Deregulation of the Protocadherin Gene FAT1 Alters Muscle Shapes: Implications for the Pathogenesis of Facioscapulohumeral Dystrophy
Figure 7
Fat1 expression at late stages of muscle differentiation.
(A) Fat1 expression was visualized in E13.5 embryos or in neonate (P0) muscle by β-galactosidase staining or by in situ hybridization with a Fat1 3′UTR RNA probe. (B–D) Immunolocalization of FAT1 (anti-FAT1-ICD from [35], green) was performed in E12.5 mouse embryo (C), and on adult (B, D) muscle fibers on longitudinal muscle cryosections from wild type (B, C1–3, D1,4), from Fat1ΔTM/ΔTM embryos (C4–6), and from Fat1LacZ/LacZ (D2–3, D5–6) mice, combined with either antibodies against alpha-actinin (red, B5), DHPR (Cacna1s) (red, B2,3), or RyR (red, B4), or with Phalloidin (red, C, D). In D, Green channel images (FAT1) were first captured with either identical exposure time between wild type and mutants (D1,4 and D2,5, 421 ms), or with longer exposure time (D3,6, 2222 ms).
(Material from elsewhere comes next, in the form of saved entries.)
(* ===== verification/BlkErase.v ===== *)
(** * BlkErase: removal from the block index

    [block_clear], [block_replace] and [block_delete] of [ds/blktree.h] over
    the removal and traversal of [RbErase].  A removed node stays allocated:
    the code frees none of them. *)
From Stdlib Require Import ZArith Lia Sorted.
From stdpp Require Import base numbers list gmap strings.
From S2P Require Import Prelude Util RbTree RbErase BlkTree.

Definition with_root (r : rb nat) (t : blktree) : blktree := mkTree r (nodes t) (next t).

(** [block_clear(root)]. *)
Definition block_clear (t : blktree) : outcome blktree :=
  r ← clear_from (length (inorder (root t))) (root t) (rb_first (root t));
  Ok (with_root r t).

(** [block_replace(root, block, offset)] with [block] at the address [i]. *)
Definition block_replace (t : blktree) (i : nat) (offset : Z) : outcome blktree :=
  match block_search t offset with
  | None => Ok t
  | Some j =>
      match locate (root t) j with
      | Some (k, Node c l _ r) => Ok (with_root (rb_replace_node k c l r i) t)
      | _ => Fault "not a node of the tree"
      end
  end.

(** [block_delete(root, offset)]. *)
Definition block_delete (t : blktree) (offset : Z) : outcome blktree :=
  match block_search t offset with
  | None => Ok t
  | Some i =>
      match locate (root t) i with
      | Some (k, Node c l _ r) => t' ← rb_erase k c l i r; Ok (with_root t' t)
      | _ => Fault "not a node of the tree"
      end
  end.

(** ** Lemmas *)
Lemma SS_nodup {A} (R : A → A → Prop) l :
  StronglySorted R l → Forall (λ x, ¬ R x x) l → NoDup l.
Proof.
  induction 1 as [|x l _ IH Hx]; intros Hf; [constructor|].
  inversion Hf as [|? ? Hxx Hl]; subst. constructor; [|auto].
  intros Hin. by eapply Forall_forall in Hx.
Qed.

Lemma tree_nodup t : tree_wf t → NoDup (inorder (root t)).
Proof.
  intros [_ Hok Hs _]. eapply SS_nodup; [exact Hs|]. eapply Forall_impl; [exact Hok|].
  intros i (_ & Hz & _). unfold precedes, node_at in *. lia.
Qed.

(** A found node, singled out in the tree. *)
Lemma search_here t off i :
  tree_wf t → block_search t off = Some i →
  ∃ k c l r, root t = here k c l i r ∧ locate (root t) i = Some (k, Node c l i r)
    ∧ fits k (Node c l i r) ∧ covers (node_at t i) off
    ∧ inorder (root t) = before k ++ (inorder l ++ i :: inorder r) ++ after k.
Proof.
  intros Hwf [Hi Hc]%block_search_spec; [|done].
  destruct (locate_elem (root t) [] i Hi) as (k & c & l & r & Ht & E).
  rewrite app_nil_r in E. exists k, c, l, r. split; [done|]. split; [done|].
  destruct (wf_rb t Hwf) as [m Hm]. rewrite Ht in Hm.
  split; [by eapply fits_here|]. split; [done|]. rewrite Ht. unfold here. by rewrite inorder_plug.
Qed.

Lemma Forall_sublist {A} (P : A → Prop) l1 l2 :
  l1 `sublist_of` l2 → Forall P l2 → Forall P l1.
Proof.
  intros Hs H. apply Forall_forall. intros x Hx.
  eapply Forall_forall in H; [exact H|]. by eapply elem_of_sublist.
Qed.

(** A part of the sequence of a well-formed index, in a red-black tree of its own. *)
Lemma sub_wf t r m :
  tree_wf t → rbt Black m r → inorder r `sublist_of` inorder (root t) → tree_wf (with_root r t).
Proof.
  intros [_ Hok Hs Ha] Hr Hsub. split; simpl; [by exists m|..].
  - by eapply Forall_sublist.
  - clear Hok Ha. induction Hsub as [|x l1 l2 Hsub IH|x l1 l2 Hsub IH]; [constructor|..].
    + inversion Hs as [|? ? Hs' Hx]; subst. constructor; [by apply IH|].
      by eapply Forall_sublist.
    + inversion Hs; subst. by apply IH.
  - by eapply Forall_sublist.
Qed.

Lemma xlate_none t off :
  tree_wf t → (∀ i, i ∈ inorder (root t) → ¬ covers (node_at t i) off) → xlate t off = None.
Proof.
  intros Hwf H. destruct (xlate t off) as [v|] eqn:E; [|done].
  apply xlate_spec in E as (i & Hi & Hc & _); [|done]. by destruct (H i Hi).
Qed.

Lemma covers_unique t i j off :
  tree_wf t → i ∈ inorder (root t) → j ∈ inorder (root t) →
  covers (node_at t i) off → covers (node_at t j) off → i = j.
Proof.
  intros Hwf Hi Hj Hci Hcj.
  assert (E1 : block_search t off = Some i) by (by apply block_search_spec).
  assert (E2 : block_search t off = Some j) by (by apply block_search_spec).
  congruence.
Qed.

Lemma block_delete_ok t off :
  tree_wf t →
  ∃ t', block_delete t off = Ok t' ∧ tree_wf t' ∧ nodes t' = nodes t
    ∧ ∀ o, xlate t' o = match block_search t off with
        | Some i => if decide (covers (node_at t i) o) then None else xlate t o
        | None => xlate t o
        end.
Proof.
  intros Hwf. unfold block_delete. destruct (block_search t off) as [i|] eqn:E; [|by exists t].
  destruct (search_here t off i Hwf E) as (k & c & l & r & Ht & -> & Hf & Hc & Hin).
  destruct (rb_erase_ok k c l i r Hf) as (t' & m & -> & Hm & Hin').
  pose proof (tree_nodup t Hwf) as Hn. rewrite Hin in Hn.
  assert (Hsub : inorder t' `sublist_of` inorder (root t)).
  { rewrite Hin, Hin'. apply sublist_app; [done|]. apply sublist_app; [|done].
    apply sublist_app; [done|]. by apply sublist_cons. }
  assert (Hi : i ∈ inorder (root t)) by (by apply block_search_spec in E as [? _]).
  assert (Hmem : ∀ j, j ∈ inorder t' ↔ j ∈ inorder (root t) ∧ j ≠ i).
  { intros j. pose proof (here_nodup k c l i r) as Hh.
    unfold here in Hh. rewrite inorder_plug in Hh. simpl in Hh.
    destruct Hh as (H1 & H2 & H3 & H4); [done|].
    rewrite Hin, Hin', !elem_of_app, elem_of_cons. split; [|naive_solver].
    intros [H|[[H|H]|H]]; (split; [tauto|by intros ->]). }
  pose proof (sub_wf t t' m Hwf Hm Hsub) as Hwf'.
  exists (with_root t' t). split; [done|]. split; [done|]. split; [done|]. intros o.
  destruct (decide (covers (node_at t i) o)) as [Ho|Ho].
  - apply xlate_none; [done|]. simpl. intros j [Hj Hji]%Hmem Hcj. apply Hji.
    by eapply (covers_unique t j i o).
  - apply option_eq. intros v. rewrite !xlate_spec by done. simpl.
    split; intros (j & Hj & Hcj & ->); exists j; split; try done.
    + by apply Hmem in Hj as [? _].
    + apply Hmem. split; [done|]. by intros ->.
Qed.

Lemma block_clear_ok t :
  tree_wf t → block_clear t = Ok (with_root Leaf t) ∧ tree_wf (with_root Leaf t)
    ∧ ∀ o, xlate (with_root Leaf t) o = None.
Proof.
  intros Hwf. pose proof (tree_nodup t Hwf) as Hn. destruct (wf_rb t Hwf) as [m Hm].
  split; [|split; [|done]].
  - unfold block_clear. by rewrite (clear_from_ok _ (root t) m Hm Hn) by done.
  - apply (sub_wf t Leaf 0 Hwf); [constructor|apply sublist_nil_l].
Qed.

Lemma SS_replace {A} (R : A → A → Prop) i j l1 l2 :
  (∀ y, R j y → R i y) → (∀ y, R y j → R y i) →
  StronglySorted R (l1 ++ j :: l2) → StronglySorted R (l1 ++ i :: l2).
Proof.
  intros Hr Hl (H1 & H2 & H12)%SS_app. apply SS_app. inversion H2 as [|? ? Hs Hj]; subst.
  split; [done|]. split.
  - constructor; [done|]. by eapply Forall_impl.
  - intros x y Hx [->|Hy]%elem_of_cons; [apply Hl, H12; [done|by left]|].
    apply H12; [done|by right].
Qed.

(** A node that has the range of the one it replaces. *)
Record replacement (t : blktree) (i j : nat) : Prop := {
  rep_fresh : i ∉ inorder (root t);
  rep_alloc : (i < next t)%nat;
  rep_ok : node_ok (node_at t i);
  rep_off : fileoff (node_at t i) = fileoff (node_at t j);
  rep_size : size (node_at t i) = size (node_at t j)
}.

Lemma block_replace_ok t i j off :
  tree_wf t → block_search t off = Some j → replacement t i j →
  ∃ t', block_replace t i off = Ok t' ∧ tree_wf t' ∧ nodes t' = nodes t
    ∧ ∀ o, xlate t' o = if decide (covers (node_at t i) o)
        then Some (translate (node_at t i) o) else xlate t o.
Proof.
  intros Hwf E [Hfr Hal Hok Hoff Hsz]. unfold block_replace. rewrite E.
  destruct (search_here t off j Hwf E) as (k & c & l & r & Ht & -> & Hf & Hc & Hin).
  assert (Hm : ∃ m, rbt Black m (rb_replace_node k c l r i)).
  { apply (fits_payload _ _ _ _ i) in Hf as (ck & ct & n & Hk & Hn & Hcc). by eapply plug_rbt. }
  assert (Hin' : inorder (rb_replace_node k c l r i)
                 = (before k ++ inorder l) ++ i :: inorder r ++ after k).
  { unfold rb_replace_node. rewrite inorder_plug. simpl. by rewrite <- !app_assoc. }
  replace (before k ++ (inorder l ++ j :: inorder r) ++ after k)
    with ((before k ++ inorder l) ++ j :: inorder r ++ after k) in Hin
    by (by rewrite <- !app_assoc).
  set (pre := before k ++ inorder l) in *. set (post := inorder r ++ after k) in *.
  assert (Hwf' : tree_wf (with_root (rb_replace_node k c l r i) t)).
  { destruct Hwf as [_ Hok' Hs Ha]. rewrite Hin in Hok', Hs, Ha.
    unfold with_root. split; simpl; rewrite ?Hin'; [done| | |].
    - apply Forall_app in Hok' as [H1 H2]. apply Forall_app. split; [done|].
      inversion H2; subst. by constructor.
    - eapply SS_replace; [| |exact Hs]; intros y; unfold precedes, node_at in *; lia.
    - apply Forall_app in Ha as [H1 H2]. apply Forall_app. split; [done|].
      inversion H2; subst. by constructor. }
  eexists. split; [done|]. split; [done|]. split; [done|]. intros o.
  assert (Hcov : covers (node_at t i) o ↔ covers (node_at t j) o)
    by (unfold covers; rewrite Hoff, Hsz; done).
  destruct (decide (covers (node_at t i) o)) as [Ho|Ho].
  - apply xlate_spec; [done|]. exists i. simpl. rewrite Hin'. split; [|done].
    apply elem_of_app. right. by left.
  - apply option_eq. intros v. rewrite !xlate_spec by done. simpl. rewrite Hin', Hin.
    split; intros (n & Hn & Hcn & ->); exists n; (split; [|done]).
    + apply elem_of_app in Hn as [Hn|[->|Hn]%elem_of_cons]; [| by destruct Ho |];
        rewrite elem_of_app, elem_of_cons; tauto.
    + apply elem_of_app in Hn as [Hn|[->|Hn]%elem_of_cons]; [| by destruct Ho; apply Hcov |];
        rewrite elem_of_app, elem_of_cons; tauto.
Qed.

(** ** Properties *)

(** C28: block_delete removes exactly the translation of the node that covers
    the offset from a well-formed index, or nothing when there is none, and
    keeps the invariant of the index. *)
Theorem block_delete_removes t off :
  tree_wf t →
  ∃ t', block_delete t off = Ok t' ∧ tree_wf t'
    ∧ (∀ o, xlate t' o = match block_search t off with
        | Some i => if decide (covers (node_at t i) o) then None else xlate t o
        | None => xlate t o
        end)
    ∧ (∀ i, block_search t off = Some i → xlate t' off = None).
Proof.
  intros Hwf. destruct (block_delete_ok t off Hwf) as (t' & E & Hwf' & _ & Hx).
  exists t'. split; [done|]. split; [done|]. split; [done|]. intros i Ei. rewrite Hx, Ei.
  apply block_search_spec in Ei as [_ Hc]; [|done]. by rewrite decide_True.
Qed.

Lemma block_delete_removes_witness :
  ∃ t', block_delete demo_tree 5000 = Ok t' ∧ tree_wf t' ∧ xlate t' 5000 = None.
Proof.
  destruct (block_delete_removes demo_tree 5000 demo_tree_wf) as (t' & E & Hwf & _ & H).
  exists t'. split; [done|]. split; [done|]. apply (H 0%nat). reflexivity.
Defined.

(** C29: block_clear, which erases each node before it asks the erased node
    for its successor, ends with an empty index: the links that are left in
    an erased first node lead to the first node of the rest. *)
Theorem block_clear_empties t :
  tree_wf t →
  ∃ t', block_clear t = Ok t' ∧ root t' = Leaf ∧ tree_wf t' ∧ ∀ o, xlate t' o = None.
Proof.
  intros Hwf. destruct (block_clear_ok t Hwf) as (E & Hwf' & Hx).
  by exists (with_root Leaf t).
Qed.

Lemma block_clear_empties_witness :
  ∃ t', block_clear demo_tree = Ok t' ∧ root t' = Leaf ∧ tree_wf t' ∧ ∀ o, xlate t' o = None.
Proof. apply (block_clear_empties demo_tree demo_tree_wf). Defined.

(** Eight separate extents, inserted and cleared. *)
Definition spread (n : nat) : outcome blktree :=
  foldr (λ i o, t ← o; '(_, t) ← block_add (mkNode (Z.of_nat i * 8192) 4096 1 (Z.of_nat i * 7)) t; Ok t)
    (Ok RB_ROOT) (seq 0 n).

Example clear_eight :
  (t ← spread 8; Ok (length (inorder (root t)))) = Ok 8%nat
  ∧ (t ← spread 8; t ← block_clear t; Ok (root t)) = Ok Leaf.
Proof. split; vm_compute; reflexivity. Qed.

(** [block_replace] by a node of the same range redirects that range. *)
Theorem block_replace_redirects t i j off :
  tree_wf t → block_search t off = Some j → replacement t i j →
  ∃ t', block_replace t i off = Ok t' ∧ tree_wf t'
    ∧ ∀ o, xlate t' o = if decide (covers (node_at t i) o)
        then Some (translate (node_at t i) o) else xlate t o.
Proof.
  intros Hwf E Hr. destruct (block_replace_ok t i j off Hwf E Hr) as (t' & ? & ? & _ & ?).
  by exists t'.
Qed.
This indicates that the epitope detected by the anti-FAT1-ICD antibody (from ref [35]) is present in reduced but detectable amounts in Fat1LacZ/LacZ muscles. This observation was made when Fat1LacZ/LacZ mice (n = 2 at P0; and n = 3 at adult stages) displayed severe muscle defects at the stage of dissection, indicating that levels of FAT1 protein inversely correlate with phenotype severity. Scale bars: (B–D) 4 µm, (C) 6 µm.